En Israël, l'amertume d'une localité bédouine après une opération de police meurtrière
Lors des dernières élections, les habitants de la localité bédouine israélienne de Tarabine al-Sana ont soutenu massivement le parti du Premier ministre Benjamin Netanyahu, en espérant que cela contribuerait à améliorer leurs conditions de vie.
Trois ans plus tard, ce village déshérité du désert du Néguev (sud d'Israël) de plus d'un millier d'habitants est bouleversé après une opération policière de deux semaines, au cours de laquelle un père de six enfants âgé de 36 ans a été abattu par la police, dans des circonstances non encore élucidées.
Tout au long de l'opération, les forces de l'ordre ont dressé des barrages, tiré des gaz lacrymogènes et fouillé méthodiquement des maisons, des scènes rappelant les raids de l'armée israélienne en Cisjordanie occupée.
Mais à la différence des Palestiniens de Cisjordanie, les habitants de Tarabine sont des citoyens israéliens. Et lors des dernières élections, en novembre 2022, environ 60% des électeurs y avaient voté pour le Likoud (droite) de M. Netanyahu.
"Ce qui s'est passé n'était jamais arrivé auparavant", déclare à l'AFP Abed Tarabine, membre du conseil local.
"Nous sommes des citoyens, nous n'avons rien fait qui justifie cette intervention", estime-t-il, accusant la police d'avoir "puni tout le village".
Le 27 décembre, les policiers ont commencé à mener des arrestations pour une histoire d'armes volées et de violences.
Après avoir accusé les résidents d'avoir incendié, en représailles, des véhicules dans une localité juive voisine, ils ont encerclé Tarabine.
- "Nouvel ordre" -
Bien que les barrages aient été levés le 11 janvier, les habitants disent que l'opération se poursuit.
Près de l'école délabrée, deux garçons se promènent au milieu de monticules de débris, de parpaings écrasés et d'une voiture incendiée.
"Les enfants ici sont traumatisés" et certains ne sont pas retournés en classe, note Moundher Tarabine, un habitant.
Descendants de bergers musulmans qui parcouraient autrefois les étendues désertiques bien au-delà des frontières actuelles d'Israël et des Territoires palestiniens, les Bédouins forment une composante de la minorité arabe d'Israël.

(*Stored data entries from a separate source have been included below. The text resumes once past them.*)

(** No request to show the window is lost, and none is made up: when a request arrives, the window is shown then or later
    exactly if it exists already or is made later; without a request it is not shown. *)
Theorem activation_served before after : let '(a, _) := shows Activation_default before in
  (true ∈ (shows a (Request :: after)).2 ↔ WindowReady ∈ before ++ after) ∧
  (Request ∉ before ++ after → true ∉ (shows Activation_default (before ++ after)).2).
Proof.
  pose proof (shows_ready Activation_default before) as Hr. destruct (shows Activation_default before) as [a bs] eqn:Ea. cbn [fst Activation_default ready orb] in Hr.
  split; [|by apply silent_without_request]. cbn [shows react]. unfold request. destruct (shows _ after) as [a' bs'] eqn:Es. cbn [snd].
  change bs' with (a', bs').2. rewrite <-Es, elem_of_app. clear Es a' bs'. rewrite Hr. case_bool_decide as Hb.
  - split; intros _; [by left|left].
  - split.
    + intros [|Hs]%elem_of_cons; [done|]. right. apply dec_stable. intros Hn. by eapply not_ready_silent, Hs.
    + intros [|Ha]; [done|]. right. by apply pending_shown.
Qed.
End activation.
(* ===== verification/App.v ===== *)
(** * The controller as a whole: every call of the interface

    The overview page, all calls of the controller as one machine, and what holds of
    each of them: the changes it reports cover what the pages show, indices stay in
    range, the controller agrees with the core, and only Save writes the node list. *)
From S2P Require Import Prelude Std Net Text Link Traffic Logs Qr Pac Storage Persist Nodes ShareLink SystemProxy Profile Tray Controller Editor Save Settings.
#[local] Open Scope Z_scope.

(** ** [overview.rs]: the page *)

(** A local time: its day, and its two formats. *)
Record DateTime := mkDate { day : Z; hour_minute : str; year_month_day : str }.

Definition rules_stamp (updated now : DateTime) : Z * str :=
  let days := Z.max (day now - day updated) 0 in
  if decide (days = 0 ∨ days = 1) then (days, hour_minute updated) else (2, year_month_day updated).

Record OverviewSnapshot := mkOverview {
  running : bool;
  active_name : str;
  active_address : str;
  local_host : str;
  local_port : str;
  ov_pac_url : str;
  proxy_mode : SystemProxyMode;
  pac_rule : PacRuleMode;
  rules_age_days : Z;
  rules_time : str;
  ov_rules_updating : bool;
}.

Definition protocol_text (p : ProxyProtocol) : str := match p with Juicity => B "juicity" | Shadowsocks => B "shadowsocks" end.

Definition active_texts (g : GuiState) : str * str :=
  match state_profile g with
  | Some p =>
      (display_name p,
       if is_empty (server p) then protocol_text (protocol p)
       else protocol_text (protocol p) ++ B " " ++ [xc2; xb7] ++ B " " ++ format_host_port (server p) (server_port p))
  | None => ([], [])
  end.

(** [times] are those of the rule files and of the clock; [None] is the panic of [split_host_port]. *)
Definition overview (times : option (DateTime * DateTime)) (c : Controller) : option OverviewSnapshot :=
  let cfg := config (gui c) in
  '(host, port) ← split_host_port (mixed_listen cfg);
  let '(name, address) := active_texts (gui c) in
  let '(age, time) := match times with Some (updated, now) => rules_stamp updated now | None => (-1, []) end in
  Some (mkOverview (connected c) name address host (show_dec port) (effective_pac_url cfg) (system_proxy_mode cfg) (pac_rule_mode cfg) age time (rules_updating c)).
Lemma set_autostart_steady supported x now w w' ch : set_autostart supported x now w = (w', ch) → steady w w'.
Proof. unfold set_autostart. steady_calls. Qed.
Lemma install_app_icon_steady w w' ch : install_app_icon w = (w', ch) → steady w w'.
Proof. unfold install_app_icon. steady_calls. Qed.
Lemma reapply_steady w w' ch : reapply_pac_proxy w = (w', ch) → steady w w'.
Proof. unfold reapply_pac_proxy. steady_calls. Qed.
#[local] Hint Resolve reapply_steady : steady.
Lemma set_pac_source_steady x now w w' ch : set_pac_source x now w = (w', ch) → steady w w'.
Proof. unfold set_pac_source. steady_calls. Qed.
Lemma commit_plain_steady {A} `{EqDecision A} (get : AppConfig → A) put (x : A) now w w' ch : commit_plain get put x now w = (w', ch) → steady w w'.
Proof. unfold commit_plain. steady_calls. Qed.
Lemma apply_listen_change_steady now w w' ch : apply_listen_change now w = (w', ch) → steady w w'.
Proof.
  unfold apply_listen_change. destruct (restart_pac false w) as [w0 r0] eqn:E0.
  destruct (match r0 with Ok _ => (w0, OVERVIEW) | Err e => _ end) as [w1 c1] eqn:E1. assert (steady w w1) as C1.
  { revert E1. destruct r0; steady_calls. }
  intros E. apply (steady_trans _ _ _ C1). revert E. cbv zeta. case_decide; steady_calls.
Qed.
Lemma change_pac_listen_steady x now w w' ch : change_pac_listen x now w = (w', ch) → steady w w'.
Proof. unfold change_pac_listen. steady_calls. Qed.
#[local] Hint Resolve commit_plain_steady apply_listen_change_steady change_pac_listen_steady : steady.

Lemma commit_value_steady k value now w w' ch : commit_value k value now w = Some (w', ch) → steady w w'.
Proof.
  destruct k; unfold commit_value; cbn [mbind option_bind].
  - destruct (parse_u16 value) as [port|]; [|done]. destruct (split_host_port _) as [[host p]|]; [|done]. cbn [mbind option_bind].
    intros E. apply (inj Some) in E. revert E. steady_calls.
  - intros E. apply (inj Some) in E. by eapply commit_plain_steady.
  - intros E. apply (inj Some) in E. by eapply commit_plain_steady.
  - destruct (parse_uint _ value) as [hours|]; [|done]. cbn [mbind option_bind]. intros E. apply (inj Some) in E. by eapply commit_plain_steady.
  - intros E. apply (inj Some) in E. revert E. steady_calls.
  - intros E. apply (inj Some) in E. revert E. steady_calls.
Qed.

Lemma commit_setting_steady now w w' ch : commit_setting now w = Some (w', ch) → steady w w'.
Proof.
  unfold commit_setting. destruct (sheet (ctl w)) as [s|]; [|intros [= <- <-]; apply steady_refl].
  destruct (validate _ _) as [value|e]; [|intros [= <- <-]; steps].
  intros E%commit_value_steady. eapply steady_trans; [|exact E]. steps.
Qed.

Lemma request_leave_steady l w w' ch : (request_leave l w).1 = (w', ch) → steady w w'.
Proof. unfold request_leave. destruct (leave _); [|destruct (nodes_dirty _)]; cbn [fst]; steady_calls. Qed.

(** Every call but the timer, saving, reverting, an answer and the reload. *)
Definition small (o : Op) : Prop := match o with OFlushDue _ | OFilesChanged _ | OSave | ORevert | OAnswer _ => False | _ => True end.

Lemma small_steady o w w' ch : small o → perform o w = Some (w', ch) → steady w w'.
Proof.
  intros Ho E. destruct o; try done; cbn [perform] in E;
    try (by eapply import_links_steady); try (by eapply import_text_steady); try (by eapply commit_setting_steady);
    try (apply (inj Some) in E); try (by eapply set_runtime_steady; [|exact E]; intros []);
    try solve [injection E as <- <-; try (apply steady_refl); steady_upd];
    try first [by eapply startup_steady|by eapply toggle_steady|by eapply set_proxy_mode_steady|by eapply set_pac_rule_steady|by eapply update_rules_steady
      |by eapply finish_rules_steady|by eapply copy_pac_url_steady|by eapply poll_core_steady|by eapply set_notice_steady|by eapply select_node_steady
      |by eapply add_node_steady|by eapply node_command_steady|by eapply edit_node_steady|by eapply set_active_node_steady|by eapply activate_node_steady
      |by eapply export_link_steady|by eapply share_qr_code_steady|by eapply commit_advanced_steady|by eapply request_leave_steady
      |by eapply set_autostart_steady|by eapply install_app_icon_steady|by eapply set_pac_source_steady
      |by eapply (commit_plain_steady pac_auto_update_hours with_update_hours)];
    revert E; unfold expire_notice, dismiss_notice, edit_advanced, open_setting, edit_setting, cancel_setting.
  - steady_calls.
  - steady_calls.
  - destruct (initial_draft _ _) as [[d|]|]; [|by intros [= <- <-]; apply steady_refl|done]. intros [= <- <-]. steps.
  - steady_calls.
  - steady_calls.
Qed.
End calls.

Comme le reste de cette minorité, ils dénoncent régulièrement des discriminations. Environ 300.000 d'entre eux vivent dans des villages non reconnus par l'Etat.
Faisant face à un horizon de chances limité, ce pan de la société connaît un taux de criminalité plus élevé que la moyenne.
"Des dizaines de suspects ont été arrêtés ou verbalisés pour diverses infractions, notamment la détention illégale d'armes, des délits liés à la drogue, des mandats en suspens et des infractions au code de la route", détaille un communiqué de la police.
Cette dernière affirme que son opération s'inscrit dans une autre, plus large, baptisée "Nouvel ordre", visant à "retirer les armes illégales de la circulation, empêcher les activités criminelles et faire respecter la loi".
- Elections -
Derrière un enclos à chameaux, à la lisière du village, Moundher Tarabine montre l'endroit où M. Netanyahu, alors en campagne électorale, a prononcé un discours en 2021.
"Il a dit qu'il rendrait le Néguev meilleur", se souvient ce trentenaire, "et les gens l'ont soutenu".
Lui-même a voté pour le Likoud, mais ne le fera plus.
Lors d'une autre visite dans la région le 7 janvier, M. Netanyahu a affirmé que les autorités allaient "rendre le Néguev à l'Etat d'Israël", dénonçant une criminalité "hors de contrôle".
Beaucoup de Bédouins estiment que la police n'en fait pas assez pour les aider.
Moundher Tarabine accuse ainsi le ministre de la Sécurité nationale, Itamar Ben Gvir, figure de l'extrême droite qui s'est rendue sur place à cinq reprises en deux semaines, de vouloir faire un coup de communication électorale alors que des législatives doivent avoir lieu au plus tard en novembre.
Pour Houda Abou Obaïd, une habitante de Lakiya, ville bédouine voisine où la police a aussi brièvement installé des barrages en novembre, "ils veulent montrer à la droite qu'ils font leur travail".
Cette directrice de l'association de défense des droits de la communauté bédouine, le Forum de coexistence du Néguev pour l'égalité civique, la clé réside dans l'éducation et l'emploi.
Mais elle craint que les autorités cherchent à faire de sa communauté un bouc émissaire: "si aujourd'hui ils bouclent des villes et utilisent la police armée contre les habitants", dit-elle, "je ne sais pas ce qu'ils feront dans les années à venir".